8 August 2007
WRITTEN SUBMISSION
NATIONAL ASSEMBLY
Portfolio Committee on Social
Development
HEARINGS ON THE
CHILDREN’S AMENDMENT BILL
(B19B of 2006)
Section 139
SUBMISSION PRESENTED BY
DOCTORS FOR LIFE INTERNATIONAL
Zimbali
4418
DISCIPLINE OF CHILDREN (Corporal
Punishment) with specific reference to Section 139 of the Children’s Amendment
Bill
Introduction
Several specialities of the medical
profession are concerned with the area of the results of physical punishment by
parents of children. Parents often consult primary care medical doctors and
family doctors as to the best way to discipline children. Psychiatrists are
concerned with both the abusing parent and the abused child, and thus have an
input into the subject. Paediatricians and paediatric surgeons receive
physically damaged children into their care.
Parents in a democratic society rear
their offspring with different values and perspectives ensuring a desirable
diversity in child rearing goals and outcomes. The state has significant
interests in the well-being of its youth. In the absence of compelling evidence
that socially approved practices have harmful effects; the state promotes
children's welfare by respecting family privacy and parental autonomy in
child-rearing decisions. Thus the state protects the supportive and guiding
features of family life that contribute to children’s well-being and minimises
unnecessary intrusions into family life that are psychologically threatening to
children by undermining their trust on parental authority, even when intended
to advance their ‘best’ interests. The ethical problem governing state
intervention into family life is to determine when on balance state
intervention will yield greater benefit than harm to children.

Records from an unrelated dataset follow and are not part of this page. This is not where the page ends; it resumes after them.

(** X21.  [saveManualNote] does not look at the answer of the notes route:
    whenever the request gets an answer, even a refusal, the title of the
    form is cleared and the saving flag lowered. *)
Theorem manual_title_is_cleared_even_when_refused auth html net st :
  manualTitle (manual st) ≠ "" →
  (∀ b, ∃ ok j, net (notes_request "POST" b) = Response ok j) →
  let r := saveManualNote auth (Some html) net st in
  manualTitle (manual (now r)) = ""
  ∧ savingManual (manual (now r)) = false.
Proof.
  intros Htitle Hnet. cbv zeta.
  unfold saveManualNote. rewrite (title_guard _ Htitle).
  rewrite bind_set. unfold Client.finally. cbv beta zeta. rewrite bind_fetch.
  destruct (Hnet (stringify
    [("title", Some (Route.JStr (manualTitle (manual st))));
     ("source", Some (Route.JStr "manual"));
     ("contentHtml", Some (Route.JStr html))])) as (ok & j & Hpost).
  unfold notes_request in Hpost. rewrite Hpost.
  exec net. by frame net.
Qed.
(** A chain, from any pass on, leaves what is there: the responses
    received before, their [history] attributes, and every list object but
    the accumulated history. *)
Lemma loop_frame (fuel : nat) (allow_redirects : bool) (options : Options)
    (history seen_urls : ref) :
  forall (request : Request) (w : World) (out : outcome ref) (w' : World),
  history < length (lists w) ->
  send_loop max_redirects fuel allow_redirects options history seen_urls request w
    = Some (out, w') ->
  (forall r, r < length (resps w) -> resps w' !! r = resps w !! r)
  /\ (forall r, r < length (resps w) -> history_attr w' !! r = history_attr w !! r)
  /\ (forall l, l ≠ history -> l < length (lists w) -> lists w' !! l = lists w !! l).
Proof.
  induction fuel as [|fuel IH]; intros request w out w' Hh E; [discriminate|].
  cbn [send_loop] in E.
  destruct (loop_body max_redirects allow_redirects options history seen_urls request w)
    as [o w1] eqn:Ep.
  pose proof (pass_store _ _ _ _ _ _ _ _ _ Hh Ep) as (Er & _ & _ & Ea & El & _).
  pose proof (pass_outcome _ _ _ _ _ _ _ _ _ Hh Ep) as Ho. cbv zeta in Ho.
  pose proof (pass_history_grows _ _ _ _ _ _ _ _ _ Hh Ep) as Hg.
  cbv zeta in Ea, El.
  assert (Hpass : (forall r, r < length (resps w) -> resps w1 !! r = resps w !! r)
            /\ (forall r, r < length (resps w) ->
                  history_attr w1 !! r = history_attr w !! r)
            /\ (forall l, l ≠ history -> l < length (lists w) ->
                  lists w1 !! l = lists w !! l)).
  { split; [|split].
    - intros r Hr. rewrite Er. apply lookup_app_l. exact Hr.
    - intros r Hr. rewrite Ea. apply lookup_insert_ne. lia.
    - intros l Hne Hl. rewrite El. destruct (is_redirect _).
      + rewrite lookup_app_l by (rewrite length_insert; exact Hl).
        apply list_lookup_insert_ne. congruence.
      + apply lookup_app_l. exact Hl. }
  destruct o as [[r|request']|e]; try (injection E as <- <-; exact Hpass).
  destruct Ho as (_ & Hr & _). destruct (Hg Hr) as (Hh1 & _).
  destruct (IH _ _ _ _ Hh1 E) as (H1 & H2 & H3).
  destruct Hpass as (P1 & P2 & P3).
  assert (Lr : length (resps w) < length (resps w1))
    by (rewrite Er, length_app; cbn; lia).
  assert (Ll : length (lists w) < length (lists w1)).
  { rewrite El, Hr, length_app, length_insert. cbn. lia. }
  split; [|split].
  - intros r0 Hr0. rewrite H1 by lia. apply P1. exact Hr0.
  - intros r0 Hr0. rewrite H2 by lia. apply P2. exact Hr0.
  - intros l Hne Hl. rewrite H3 by (auto; lia). apply P3; assumption.
Qed.
Lemma keeps_state_sorted_check (B : Build) (this : Bytecode) (i : Z) :
  keeps_state (sorted_check B this i).
Proof.
  unfold sorted_check. apply keeps_state_vm_assertM.
  apply keeps_state_bind; [apply keeps_state_pair_at|]. intros p.
  apply keeps_state_bind; [apply keeps_state_gets|]. intros m.
  apply keeps_state_bind; [apply keeps_state_pair_at|]. intros p'.
  apply keeps_state_bind; [apply keeps_state_gets|]. intros m'.
  apply keeps_state_ret.
Qed.

Lemma in_place_cache_pool_index (B : Build) (m : methodOop) (i : Z) :
  in_place (cache_pool_index B m i).
Proof.
  unfold cache_pool_index. destruct (cache (constants m)) as [c|].
  - apply in_place_bind; [|intros e; apply in_place_ret].
    apply in_place_bind; [apply in_place_vm_assert|]. intros _. apply in_place_ret.
  - apply in_place_undefined.
Qed.

(** X10. No accessor changes the VM when it returns: [index()],
    [pool_index()] and [raw_index()] leave the memory, the tty stream and
    the pending exception as they found them on every normal return, in
    every build (a line is printed only on the way to a fatal error); and
    [verify()] of the switch accessors leaves the state alone whatever its
    outcome. *)
Theorem accessors_leave_the_state (B : Build) (T : Bytecodes.Table) :
  (forall (mr : Bytecode_member_ref) (s s' : VM) (v : Z),
      Bytecode_member_ref_index B T mr s = (Normal v, s') -> s' = s) /\
  (forall (mr : Bytecode_member_ref) (s s' : VM) (v : Z),
      Bytecode_member_ref_pool_index B T mr s = (Normal v, s') -> s' = s) /\
  (forall (lc : Bytecode_loadconstant) (s s' : VM) (v : Z),
      Bytecode_loadconstant_raw_index B T lc s = (Normal v, s') -> s' = s) /\
  (forall (lc : Bytecode_loadconstant) (s s' : VM) (v : Z),
      Bytecode_loadconstant_pool_index B T lc s = (Normal v, s') -> s' = s) /\
  (forall (this : Bytecode) (s : VM),
      snd (Bytecode_lookupswitch_verify B T this s) = s) /\
  (forall (this : Bytecode) (s : VM),
      snd (Bytecode_tableswitch_verify B T this s) = s).
Proof.
  split; [|split; [|split; [|split; [|split]]]].
  - intros mr s s' v. apply in_place_member_ref_index.
  - intros mr s s' v. revert s v s'.
    change (in_place (Bytecode_member_ref_pool_index B T mr)).
    unfold Bytecode_member_ref_pool_index.
    apply in_place_bind; [apply in_place_member_ref_index|]. intros i.
    apply in_place_bind.
    { apply in_place_if; [|apply in_place_ret].
      apply in_place_bind; [apply in_place_member_ref_bytecode|]. intros bcp.
      apply in_place_bind; [apply in_place_member_ref_code|]. intros c.
      apply in_place_if; apply in_place_ret. }
    intros k. apply in_place_bind; [apply in_place_deref|]. intros m.
    apply in_place_cache_pool_index.
  - intros lc s s' v. apply in_place_loadconstant_raw_index.
  - intros lc s s' v. revert s v s'.
    change (in_place (Bytecode_loadconstant_pool_index B T lc)).
    unfold Bytecode_loadconstant_pool_index.
    apply in_place_bind; [apply in_place_loadconstant_raw_index|]. intros i.
    apply in_place_bind.
    { unfold Bytecode_loadconstant_has_cache_index, Bytecode_loadconstant_code,
        Bytecode_loadconstant_bytecode.
      apply in_place_bind; [|intros c; apply in_place_ret].
      apply in_place_bind; [|apply in_place_code].
      apply in_place_bind; [apply in_place_deref|]. intros m. apply in_place_ret. }
    intros h. apply in_place_if; [|apply in_place_ret].
    apply in_place_bind; [apply in_place_deref|]. intros m.
    apply in_place_cache_pool_index.
  - intros this. change (keeps_state (Bytecode_lookupswitch_verify B T this)).
    unfold Bytecode_lookupswitch_verify.
    apply keeps_state_if; [apply keeps_state_ret|].
    apply keeps_state_bind.
    { apply keeps_state_bind; [apply keeps_state_gets|]. intros c.
      apply keeps_state_ret. }
    intros c. apply keeps_state_if; [|apply keeps_state_fatal].
    apply keeps_state_bind; [apply keeps_state_gets|]. intros n.
    apply keeps_state_countdown. apply keeps_state_sorted_check.
  - intros this. change (keeps_state (Bytecode_tableswitch_verify B T this)).
    unfold Bytecode_tableswitch_verify.
    apply keeps_state_if; [apply keeps_state_ret|].
    apply keeps_state_bind.
    { apply keeps_state_bind; [apply keeps_state_gets|]. intros c.
      apply keeps_state_ret. }
    intros c. apply keeps_state_if; [|apply keeps_state_fatal].
    apply keeps_state_bind; [apply keeps_state_gets|]. intros lo.
    apply keeps_state_bind; [apply keeps_state_gets|]. intros hi.
    apply keeps_state_bind; [apply keeps_state_vm_assertM, keeps_state_ret|].
    intros _. apply keeps_state_countdown. intros i. apply keeps_state_ret.
Qed.
Lemma is_wall_total_when_no_row_is_short_witness :
  let self := {| Maze.pellets := []; Maze.player_start_pos := Vector2.make 0 0;
                 Maze.ghost_start_positions := [];
                 Maze.ghost_house_exit := Vector2.make 0 0;
                 Maze.layout_str := ["111"; "1.11"; "111"]%string |} in
  exists wall, Maze.is_wall self (1, 1)%Z = Ok wall.
Proof.
  intros self.
  destruct (is_wall_total_when_no_row_is_short self "111" ["1.11"; "111"]%string
              1 1) as (wall & Hw & _).
  - reflexivity.
  - repeat constructor; vm_compute; discriminate.
  - exists wall. exact Hw.
Defined.

(* ===================================================================== *)
(** * Maze: points of a cell                                              *)
(* ===================================================================== *)

Lemma axis_cell_of_point (origin c : Z) (x : Q) :
  (0 <= c)%Z ->
  inject_Z (origin + c * Settings.CELL_SIZE) <= x ->
  x < inject_Z (origin + c * Settings.CELL_SIZE) + inject_Z Settings.CELL_SIZE ->
  int ((x - inject_Z origin) / inject_Z Settings.CELL_SIZE) = c.
Proof.
  intros Hc Hlo Hhi. rewrite inject_Z_plus, inject_Z_mult in Hlo, Hhi.
  unfold Qdiv. change (/ inject_Z Settings.CELL_SIZE) with (1 # 32).
  change (inject_Z Settings.CELL_SIZE) with 32 in Hlo, Hhi.
  apply int_unique; [assumption | lra | lra].
Qed.
(** [self.embedder.encode(batch)]; without an embedder the attribute
    access raises. *)
Definition encode (self : RAGStudyAssistant) (texts : list str)
  : result ndarray :=
  match embedder self with
  | None => Raise (none_has_no "encode")
  | Some emb => emb texts
  end.

(** One round of the batching loop: a batch whose embedding raises is
    reported and contributes nothing. *)
Definition embed_step (self : RAGStudyAssistant) (all_chunks : list str)
           (embeddings_list : list ndarray) (i : Z) : list ndarray :=
  let batch_chunks := slice all_chunks (Some i) (Some (i + batch_size)) in
  match encode self batch_chunks with
  | Ok batch_embeddings => embeddings_list ++ [batch_embeddings]
  | Raise _ => embeddings_list
  end.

The main studies
done on physical punishment have been regarding physical punishment by parents,
and no inferences are made in this submission to other persons who may be in a
position to administer physical punishment to children, for example teachers at
school.
The whole question of physical
punishment in the home is controversial. The obvious reason for this is that,
in the past there were few scientific studies to give guidance regarding the
correct way to discipline a child. Recently there have been some excellent,
scientifically sound studies. DFL Int. urges the Portfolio Committee to take
note of the sound scientific evidence regarding physical punishment of children
in the home that now exists. A major literature review of corporal punishment
in childhood showed that, while certain types of physical punishment such as
harsh beatings are harmful, mild to moderate corporal punishment, particularly
when used to discipline the younger child, is not harmful. Any new law must not
be based on whichever opinion is popular at the time, but on the best
scientific evidence available.
The best scientific studies of
physical punishment in the home demonstrated beneficial, not detrimental,
effects of appropriate physical punishment in specific situations. There is
insufficient evidence to condemn parental appropriate corporal punishment and
adequate evidence to justify its proper use. The critical issue is how
appropriate corporal punishment is used more than whether it is used. The
arguments of those who consider appropriate physical punishment of children to
be harmful are not supported by scientific studies with a good research design.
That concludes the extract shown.